Genomics and pathogenesis of the avian coronavirus infectious bronchitis virus

Abstract

Infectious bronchitis virus (IBV) is a member of the family Coronaviridae, together with viruses such as SARS-CoV, MERS-CoV and SARS-CoV-2 (the causative agent of the COVID-19 global pandemic). In this family of viruses, interspecies transmission has been reported, so understanding their pathobiology could lead to a better understanding of the emergence of new serotypes. IBV possesses a single-stranded, non-segmented RNA genome about 27.6 kb in length that encodes several non-structural and structural proteins. Most functions of these proteins have been confirmed in IBV, but some other proposed functions have been based on research conducted on other members of the family Coronaviridae. IBV has variable tissue tropism depending on the strain, and can affect the respiratory, reproductive, or urinary tracts; however, IBV can also replicate in other organs. Additionally, the pathogenicity of IBV is also variable, with some strains causing only mild clinical signs, while infection with others results in high mortality rates in chickens. This paper extensively and comprehensibly reviews general aspects of coronaviruses and, more specifically, IBV, with emphasis on protein functions and pathogenesis. The pathogenicity of the Australian strains of IBV is also reviewed, describing the variability between the different groups of strains, from the classical to the novel and recombinant strains.
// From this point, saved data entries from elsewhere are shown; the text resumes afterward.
(** * Signaling coordinator of the video chat room: model and properties

    A shallow embedding of the in-memory managers of the application
    ([src/models.py], [src/managers/connection_manager.py],
    [src/managers/room_manager.py], [src/managers/webrtc_manager.py],
    [src/managers/recording_manager.py]).

    Python objects are shared by reference.  The one place where the sharing
    is visible is [RoomManager.join_room], which keeps a local reference to a
    [Room] object across a call of [leave_room] that may delete that very
    object from the registry.  Rooms therefore live in an explicit store
    ([heap]) and the registry maps room identifiers to store locations.
    [User] and [RecordingSession] objects are only ever reached through the
    dictionary that owns them while they are mutated, so they are stored by
    value under their key. *)

From stdpp Require Import base option list gmap strings fin_maps pretty.
From Stdlib Require Import ZArith Lia Ascii SpecFloat.

Set Warnings "-clear-no-such-hyp".

(** ** Python values *)

(** Truthiness of a [str]: the empty string is falsy. *)
Definition truthy_str (s : string) : bool := negb (String.eqb s "").

(** Truthiness of an [Optional[str]]: [None] and [""] are falsy.  The code
    tests a user's room reference this way everywhere ([not user.room_id],
    [if user.room_id]). *)
Definition truthy (o : option string) : bool :=
  match o with
  | None => false
  | Some s => truthy_str s
  end.

(** [list.remove(x)]: removes the first occurrence of [x].  (Python raises
    [ValueError] when [x] is absent; every call in the code is guarded by a
    membership test, and the model returns the list unchanged.) *)
Fixpoint py_remove (x : string) (l : list string) : list string :=
  match l with
  | [] => []
  | y :: l' => if decide (x = y) then l' else y :: py_remove x l'
  end.
(** * pixel-tracker: the tracking-event capture pipeline of [main.go]

    A shallow embedding of the Go program.  Go strings are byte sequences and
    are modelled by [string] (a list of 8-bit [ascii]); [int64] values are
    [Z] with the wrap-around written out; Go maps are [gmap]s; slices are
    headers (array, length, capacity) over a heap of backing arrays, so that
    aliasing between the event store, its snapshots and the event handed to
    the handlers is visible.

    The first part models the pieces of the Go standard library the program
    calls ([strings], [unicode/utf8], [net], [regexp], [crypto/md5],
    [encoding/hex], [net/http]); the second part is the program itself, with
    the names of [main.go]. *)

From stdpp Require Import gmap strings list fin_maps.
From Stdlib Require Import ZArith NArith Ascii Lia.

Local Open Scope N_scope.

(** ** Bytes and byte strings *)

Definition byte_val (c : ascii) : N := N_of_ascii c.
Definition byte_of (n : N) : ascii := ascii_of_N n.

(** [s[i:]], [s[:i]] and [s[i:j]] on Go strings. *)
Fixpoint str_drop (i : nat) (s : string) : string :=
  match i, s with
  | O, _ => s
  | S i', String _ s' => str_drop i' s'
  | S _, EmptyString => EmptyString
  end.

Fixpoint str_take (i : nat) (s : string) : string :=
  match i, s with
  | S i', String c s' => String c (str_take i' s')
  | _, _ => EmptyString
  end.

Definition str_sub (i j : nat) (s : string) : string :=
  str_take (j - i) (str_drop i s).
(** * Solar-Vision: the client-side forecast flow, verified against its source

    The development embeds the TypeScript sources of the React client

      - [src/pages/Index.tsx] (kept as [src/unnamed/part_002]): module
        [Index], the location table, the name-to-coordinate resolver and
        the page's submit handler;
      - [src/components/ForecastForm.tsx]: module [ForecastForm], the
        submit guard of the form;
      - [src/components/ForecastResults.tsx] (kept as
        [src/unnamed/part_000]): module [ForecastResults], the effect that
        queries the prediction endpoint and the values derived from its
        answer;

    over a model of the JavaScript values they manipulate (module [JS]):
    Numbers as IEEE 754 binary64 values, strings as sequences of code
    units, JSON values, thrown values and settled promises.  The
    forecast-to-prediction pipeline of the Flask backend, whose source is
    not at hand, is modelled as the specification describes it (module
    [Backend]).

    Part I holds the definitions, Part II the properties. *)

From Stdlib Require Import ZArith List Bool Lia QArith.
From Stdlib Require Import Strings.Ascii Strings.String Numbers.DecimalString.
From Stdlib Require Import Floats.SpecFloat.
Import ListNotations.

Local Open Scope string_scope.
Local Open Scope Z_scope.

(* ================================================================== *)
(** * Part I: definitions *)
(* ================================================================== *)

(** ** JavaScript values *)

Module JS.

(** *** Numbers

    A JavaScript Number is an IEEE 754 binary64 value.  [spec_float] is the
    Standard Library's executable specification of binary floating point,
    taken here at precision 53 and maximal exponent 1024.  The Numbers are
    its values in canonical form ([valid_binary]); the statements of
    Part II hold for every value of the type. *)

Definition prec : Z := 53.
Definition emax : Z := 1024.

Definition number : Type := spec_float.

Definition NaN : number := S754_nan.
Definition Infinity : number := S754_infinity false.

(** The Number nearest to an integer. *)
Definition ofZ (z : Z) : number := binary_normalize prec emax z 0 false.

(** The Number denoted by the decimal literal [m] x 10^-[k].  Both the
    numerator and the power of ten are exactly representable for the
    literals of this program, so the IEEE division rounds the literal
    correctly. *)
Definition dec (m : Z) (k : Z) : number :=
  SFdiv prec emax (ofZ m) (ofZ (10 ^ k)).

Definition div (x y : number) : number := SFdiv prec emax x y.
Definition mul (x y : number) : number := SFmul prec emax x y.

(** Relational operators [<], [<=], [>]: false as soon as one operand is
    NaN. *)
Definition lt (x y : number) : bool := SFltb x y.
Definition le (x y : number) : bool := SFleb x y.
Definition gt (x y : number) : bool := SFltb y x.

Definition isNaN (x : number) : bool :=
  match x with S754_nan => true | _ => false end.

Definition isFinite (x : number) : bool :=
  match x with S754_zero _ | S754_finite _ _ _ => true | _ => false end.

(** ToBoolean on a Number: +0, -0 and NaN are the falsy ones. *)
Definition truthy (x : number) : bool :=
  match x with S754_zero _ | S754_nan => false | _ => true end.

(** [Math.round]: the integer nearest to [x], ties towards +Infinity; the
    sign of a zero result is the sign of [x].  A finite [x] with a
    non-negative exponent is integral already.  Otherwise
    [x = sm / 2^k] with [k = -e > 0], and
    [floor (x + 1/2) = floor ((2 sm + 2^k) / 2^(k+1))]. *)
Definition MathRound (x : number) : number :=
  match x with
  | S754_finite s m e =>
      if 0 <=? e then x
      else
        let k := - e in
        let sm := cond_Zopp s (Zpos m) in
        match (2 * sm + 2 ^ k) / 2 ^ (k + 1) with
        | Z0 => S754_zero s
        | n => ofZ n
        end
  | _ => x
  end.

(** [Math.min] and [Math.max] of two arguments: NaN if either is NaN, and
    -0 is smaller than +0. *)
Definition MathMin (a b : number) : number :=
  match SFcompare a b with
  | None => NaN
  | Some Lt => a
  | Some Gt => b
  | Some Eq =>
      match a, b with
      | S754_zero sa, S754_zero sb => S754_zero (sa || sb)
      | _, _ => a
      end
  end.

Definition MathMax (a b : number) : number :=
  match SFcompare a b with
  | None => NaN
  | Some Lt => b
  | Some Gt => a
  | Some Eq =>
      match a, b with
      | S754_zero sa, S754_zero sb => S754_zero (sa && sb)
      | _, _ => a
      end
  end.

(** *** Strings

    A JavaScript string is a sequence of UTF-16 code units.  The strings of
    this development are those whose code units lie in U+0000..U+00FF; one
    [ascii] stands for one code unit. *)

Definition codeUnit (c : ascii) : N := N_of_ascii c.

(** WhiteSpace and LineTerminator code points below U+0100: TAB, LF, VT,
    FF, CR, SP and NBSP. *)
Definition isWhiteSpace (c : ascii) : bool :=
  let n := codeUnit c in
  (((9 <=? n) && (n <=? 13)) || (n =? 32) || (n =? 160))%N.

Fixpoint trimStart (s : string) : string :=
  match s with
  | EmptyString => EmptyString
  | String c s' => if isWhiteSpace c then trimStart s' else s
  end.

Fixpoint trimEnd (s : string) : string :=
  match s with
  | EmptyString => EmptyString
  | String c s' =>
      match trimEnd s' with
      | EmptyString => if isWhiteSpace c then EmptyString else String c EmptyString
      | t => String c t
      end
  end.

(** [String.prototype.trim] *)
Definition trim (s : string) : string := trimEnd (trimStart s).

(** The Unicode lower-case mapping below U+0100: A..Z and the capital
    letters U+00C0..U+00DE (the multiplication sign U+00D7 apart) move up
    by 32. *)
Definition lowerCodeUnit (c : ascii) : ascii :=
  let n := codeUnit c in
  if (((65 <=? n) && (n <=? 90))
      || ((192 <=? n) && (n <=? 222) && negb (n =? 215)))%N
  then ascii_of_N (n + 32) else c.

(** [String.prototype.toLowerCase] *)
Fixpoint toLowerCase (s : string) : string :=
  match s with
  | EmptyString => EmptyString
  | String c s' => String (lowerCodeUnit c) (toLowerCase s')
  end.

(** [String.prototype.includes]: [key] occurs in [s] at some position. *)
Fixpoint includes (s key : string) : bool :=
  String.prefix key s
  || match s with
     | EmptyString => false
     | String _ s' => includes s' key
     end.

(** Template-literal conversion of a non-negative integer. *)
Definition decimal (n : N) : string := NilZero.string_of_uint (N.to_uint n).

(** *** Thrown values and promise results *)

(** What a [catch] clause can tell about a thrown value: whether it is an
    instance of [Error], and then its message. *)
Inductive Thrown : Type :=
| ErrorInstance (message : string)
| OtherThrown.

(** A settled promise. *)
Inductive Settled (A : Type) : Type :=
| Fulfilled (a : A)
| Rejected (t : Thrown).
Arguments Fulfilled {A} a.
Arguments Rejected {A} t.

(** *** JSON values, as [JSON.parse] yields and [JSON.stringify] writes
    them.  An object lists its own properties in creation order. *)
#[local] Set Warnings "-register-all".
Inductive Json : Type :=
| JNull
| JBool (b : bool)
| JNumber (n : number)
| JString (s : string)
| JArray (items : list Json)
| JObject (props : list (string * Json)).

(** Own-property lookup in a list of properties. *)
Fixpoint assoc {A : Type} (k : string) (props : list (string * A)) : option A :=
  match props with
  | [] => None
  | (k', v) :: rest => if String.eqb k k' then Some v else assoc k rest
  end.

(** ToBoolean on a parsed JSON value. *)
Definition jsonTruthy (j : Json) : bool :=
  match j with
  | JNull => false
  | JBool b => b
  | JNumber n => truthy n
  | JString s => negb (String.eqb s "")
  | JArray _ | JObject _ => true
  end.

(** [j.name] for a name that no prototype defines: the own property of an
    object, [None] (undefined) on arrays and primitives. *)
Definition getProperty (j : Json) (name : string) : option Json :=
  match j with
  | JObject props => assoc name props
  | _ => None
  end.

(** [JSON.stringify] on a flat object whose property values are Numbers or
    undefined, up to the JSON text's concrete syntax: a property whose value
    is undefined is left out, a Number that is not finite is written
    [null], and both zeros are written [0]. *)
Definition SerializeNumber (n : number) : Json :=
  match n with
  | S754_zero _ => JNumber (S754_zero false)
  | S754_finite _ _ _ => JNumber n
  | _ => JNull
  end.

Definition SerializeProperty (p : string * option number) : list (string * Json) :=
  match snd p with
  | None => []
  | Some n => [(fst p, SerializeNumber n)]
  end.

Definition JSON_stringify (o : list (string * option number)) : Json :=
  JObject (flat_map SerializeProperty o).

(** *** Further arithmetic: [x - y], [x + y] and [x >= y]. *)
Definition sub (x y : number) : number := SFsub prec emax x y.
Definition ge (x y : number) : bool := SFleb y x.

(** [array.map((x, index) => f x index)] *)
Fixpoint mapIndexed {A B : Type} (f : A -> nat -> B) (index : nat) (xs : list A)
  : list B :=
  match xs with
  | [] => []
  | x :: rest => f x index :: mapIndexed f (S index) rest
  end.

End JS.

(** ** src/components/ForecastForm.tsx *)

Module ForecastForm.
Import JS.

Record FormInputData : Type := {
  location : string;
  acres : number;
  consumption : number
}.

(** The initial [useState] value. *)
Definition initialFormData : FormInputData :=
  {| location := "Pune"; acres := ofZ 0; consumption := ofZ 0 |}.

(** What a submit event makes the component do, in order. *)
Inductive Action : Type :=
| PreventDefault
| OnSubmit (data : FormInputData)
| Alert (message : string).

Definition handleSubmit (formData : FormInputData) : list Action :=
  PreventDefault ::
  (if gt (acres formData) (ofZ 0)
      && gt (consumption formData) (ofZ 0)
      && negb (String.eqb (trim (location formData)) "")
   then [OnSubmit formData]
   else [Alert "Please fill in all fields."]).

(** The [disabled] attribute of the submit button. *)
Definition submitDisabled (formData : FormInputData) : bool :=
  negb (gt (acres formData) (ofZ 0)
        && gt (consumption formData) (ofZ 0)
        && negb (String.eqb (trim (location formData)) "")).

(** A click on the submit button.  A disabled button fires no submit
    event.  An enabled one makes the browser validate the inputs against
    their [required], [min] and [step] attributes (the form has no
    [noValidate]); the outcome of that validation is the browser's and is
    taken as given: the submit event, and with it [handleSubmit], fires
    only when the constraints are satisfied. *)
Definition clickSubmit (constraintsSatisfied : bool) (formData : FormInputData)
  : list Action :=
  if submitDisabled formData then []
  else if constraintsSatisfied then handleSubmit formData
  else [].

(** [keyof FormInputData] *)
Inductive Field : Type := locationField | acresField | consumptionField.

(** [{ ...prev, [field]: v }] for the two numeric fields. *)
Definition setNumber (field : Field) (v : number) (prev : FormInputData)
  : FormInputData :=
  match field with
  | acresField =>
      {| location := location prev; acres := v; consumption := consumption prev |}
  | consumptionField =>
      {| location := location prev; acres := acres prev; consumption := v |}
  | locationField => prev
  end.

(** What an input element reports: the field it belongs to and its raw
    text, [e.target.value]. *)
Inductive InputEvent : Type :=
| LocationInput (raw : string)
| AcresInput (raw : string)
| ConsumptionInput (raw : string).

Section InputChange.

(** The host's number parsers and number printer, taken as they come:
    [parseFloat(s)], [parseInt(s, 10)], [parseInt(s)] and the conversion of
    a Number to a string. *)
Variable parseFloat : string -> number.
Variable parseInt10 : string -> number.
Variable parseInt : string -> number.
Variable NumberToString : number -> string.

(** [handleInputChange(field, value)], as the update of the form data. *)
Definition handleInputChange (field : Field) (value : string) (prev : FormInputData)
  : FormInputData :=
  match field with
  | locationField =>
      {| location := value; acres := acres prev; consumption := consumption prev |}
  | _ =>
      let numberValue :=
        match field with
        | acresField => parseFloat value
        | _ => parseInt10 value
        end in
      setNumber field (if isNaN numberValue then ofZ 0 else numberValue) prev
  end.

(** The three [onChange] handlers.  The one of the consumption input
    passes the Number [parseInt(e.target.value) || 0] where a string is
    expected; [parseInt(value, 10)] then reads its string conversion. *)
Definition onChange (ev : InputEvent) (prev : FormInputData) : FormInputData :=
  match ev with
  | LocationInput raw => handleInputChange locationField raw prev
  | AcresInput raw => handleInputChange acresField raw prev
  | ConsumptionInput raw =>
      let n := parseInt raw in
      handleInputChange consumptionField
        (NumberToString (if truthy n then n else ofZ 0)) prev
  end.

(** The form data after a sequence of input events, oldest first. *)
Definition afterInputs (evs : list InputEvent) (start : FormInputData)
  : FormInputData :=
  fold_left (fun fd ev => onChange ev fd) evs start.

End InputChange.

End ForecastForm.

(** ** src/components/ForecastResults.tsx *)

Module ForecastResults.
Import JS.
(** An item waits for a job on an empty queue. *)
Definition waiting_world : World :=
  exec (EvEnqueue idle_control no_description (GetItemFromQueue "p1" 5) 0%nat)
       blank_world.

(** The wait is canceled, and then its retry fires. *)
Definition canceled_world : World := exec (EvCancel 0%nat) waiting_world.

Definition dropped_world : World := exec (EvFire idle_control 0%nat) canceled_world.

(** The job attributes of a work item. *)
Definition job_attributes : list string :=
  ["fetch_depth"; "ident"; "log_key"; "pipeline_id"; "queued_at"; "slug";
   "started_by"; "started_in"; "url"].

(** Those of them the reservation stage reads from the job descriptor. *)
Definition descriptor_attributes : list string :=
  ["fetch_depth"; "log_key"; "queued_at"; "slug";
   "started_by"; "started_in"; "url"].

(** Every job attribute of [it] is what the descriptor holds under the
    same key. *)
Definition populated_from (job_data : JobData) (it : Item) : Prop :=
  forall k, k ∈ job_attributes -> properties it !! k = Some (job_get job_data k).

(** An item has received job [abc123]. *)
Definition reserved_world : World :=
  snd (process busy_control (GetItemFromQueue "p1" 5) 0%nat blank_world).

Definition example_time : StructTime :=
  {| tm_year := 2014; tm_mon := 3; tm_mday := 7;
     tm_hour := 9; tm_min := 5; tm_sec := 0 |}.

(** Job [abc123] has been received, its heartbeat started, its fetch depth
    translated and its paths prepared. *)
Definition prepared_world : World :=
  run_all
    [EvEnqueue busy_control no_description (GetItemFromQueue "p1" 5) 0%nat;
     EvStartHeartbeat 0%nat;
     EvSetFetchDepth 0%nat;
     EvPreparePaths sound_fs example_time 0%nat]
    blank_world.

(** The job was then found aborted and relabeled. *)
Definition relabeled_world : World :=
  exec (EvEnqueue busy_control no_description RelabelIfAborted 0%nat) prepared_world.

(** The stages in the order the pipeline runs them (the fetch itself, which
    comes after [PreparePaths], is not a stage of this file), all of them
    succeeding at once. *)
Definition smooth_run : World :=
  run_all
    [EvEnqueue serving_control no_description (GetItemFromQueue "p1" 5) 0%nat;
     EvStartHeartbeat 0%nat;
     EvSetFetchDepth 0%nat;
     EvPreparePaths sound_fs example_time 0%nat;
     EvEnqueue serving_control no_description RelabelIfAborted 0%nat;
     EvWriteInfo sound_fs 0%nat;
     EvMoveFiles sound_fs 0%nat;
     EvEnqueue serving_control no_description SetWarcFileSizeInRedis 0%nat;
     EvStopHeartbeat 0%nat;
     EvEnqueue serving_control no_description (MarkItemAsDone 3600) 0%nat]
    blank_world.

(** The controller is out of reach twice, then hands out a job. *)
Definition flaky_run : World :=
  run_all
    [EvEnqueue lost_control no_description (GetItemFromQueue "p1" 5) 0%nat;
     EvFire lost_control 0%nat;
     EvFire serving_control 0%nat]
    blank_world.

(** ** Further vocabulary *)

(** The call a stage makes to the controller raises [e]. *)
Definition controller_raises (e : Exn) (ctl : Control) (t : RetryableTask)
    (r : ItemRef) (w : World) : Prop :=
  match body t with
  | BGetItemFromQueue pid => reserve_job ctl pid = Raise e
  | BRelabelIfAborted =>
      exists ident, properties (items w r) !! "ident" = Some ident /\
                    is_aborted ctl ident = Raise e
  | BSetWarcFileSizeInRedis =>
      exists ident p, properties (items w r) !! "ident" = Some ident /\
                      properties (items w r) !! "target_warc_file" = Some p /\
                      set_warc_size ctl ident p = Raise e
  | BMarkItemAsDone x => mark_done ctl (items w r) x = Raise e
  end.

(** The event loop fires the first pending timeout [n] times in a row, the
    controller answering as [ctl] each time. *)
Fixpoint retry_rounds (ctl : Control) (n : nat) (w : World) : World :=
  match n with
  | O => w
  | S n' => exec (EvFire ctl 0%nat) (retry_rounds ctl n' w)
  end.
Reverse genetic systems, cloning and cell culture growth techniques applicable to IBV are also reviewed.

Keywords: IBV; avian coronavirus; cloning; genetics; infectious bronchitis; pathogenesis; protein functions.

Figure 1

Taxonomy of the members of the order Nidovirales, as recently approved by the international Committee on the Taxonomy of Viruses. On the left is the new classification of the complete order, while on the right the classification of the suborder Cornidovirineae. The blue arrow depicts the position of IBV. Adapted from Siddell et al.

Figure 2

Phylogenetic tree showing the old (current) and new (proposed) classification of families (left) and genera (right) in the order Nidovirales. The tree was inferred by maximum likelihood using concatenated multiple sequence alignments of 3CLpro, NiRAN, RdRp, ZBD and HEL1 domains. The blue arrow depicts the position of IBV. Adapted from Siddell et al.

Figure 3

Diagram showing the position of the coding sequences (CDS, grey arrows) and the mature peptides (black arrows) in the IBV genome. The numbers indicate the nucleotide position. The black dotted lines are used to magnify the annotations of the smaller peptides to increase clarity. Nsp, non‐structural protein. *, nsp 11. This genome arrangement is based on the nucleotide sequence of the Australian IBV vaccine strain VicS.

Figure 4

Electron micrographs of chicken embryo kidney (CEK) cells infected with the IBV strain VicS‐v for 48 h. The white arrow heads indicate the location of viral particles in some of the vesicular packets. The grey arrow head indicates the location of the junction of two adjacent cells, which are forming a syncytium. N, nuclei. Scale bars represent 500 nm (white) and 1 μm (black). Photograph, courtesy of Ms Liliana Tatarczuch, Melbourne Veterinary School, Faculty of Veterinary and Agricultural Sciences, The University of Melbourne.

Figure 5

Details of the electron micrographs of chicken embryo kidney (CEK) cells infected with the IBV strain VicS‐v for 48 h. VP, vesicular packets; CM, cellular membrane; DMV, double‐membrane vesicles; M, mitochondria. Examples of DMVs are indicated by the black and white arrow heads. The reticular membranes associated with the vesicles are marked with an asterisk. Scale bars represent 100 nm (A), (B) and (D) and 200 nm (C). Photograph, courtesy of Ms Liliana Tatarczuch, Melbourne Veterinary School, Faculty of Veterinary and Agricultural Sciences, The University of Melbourne.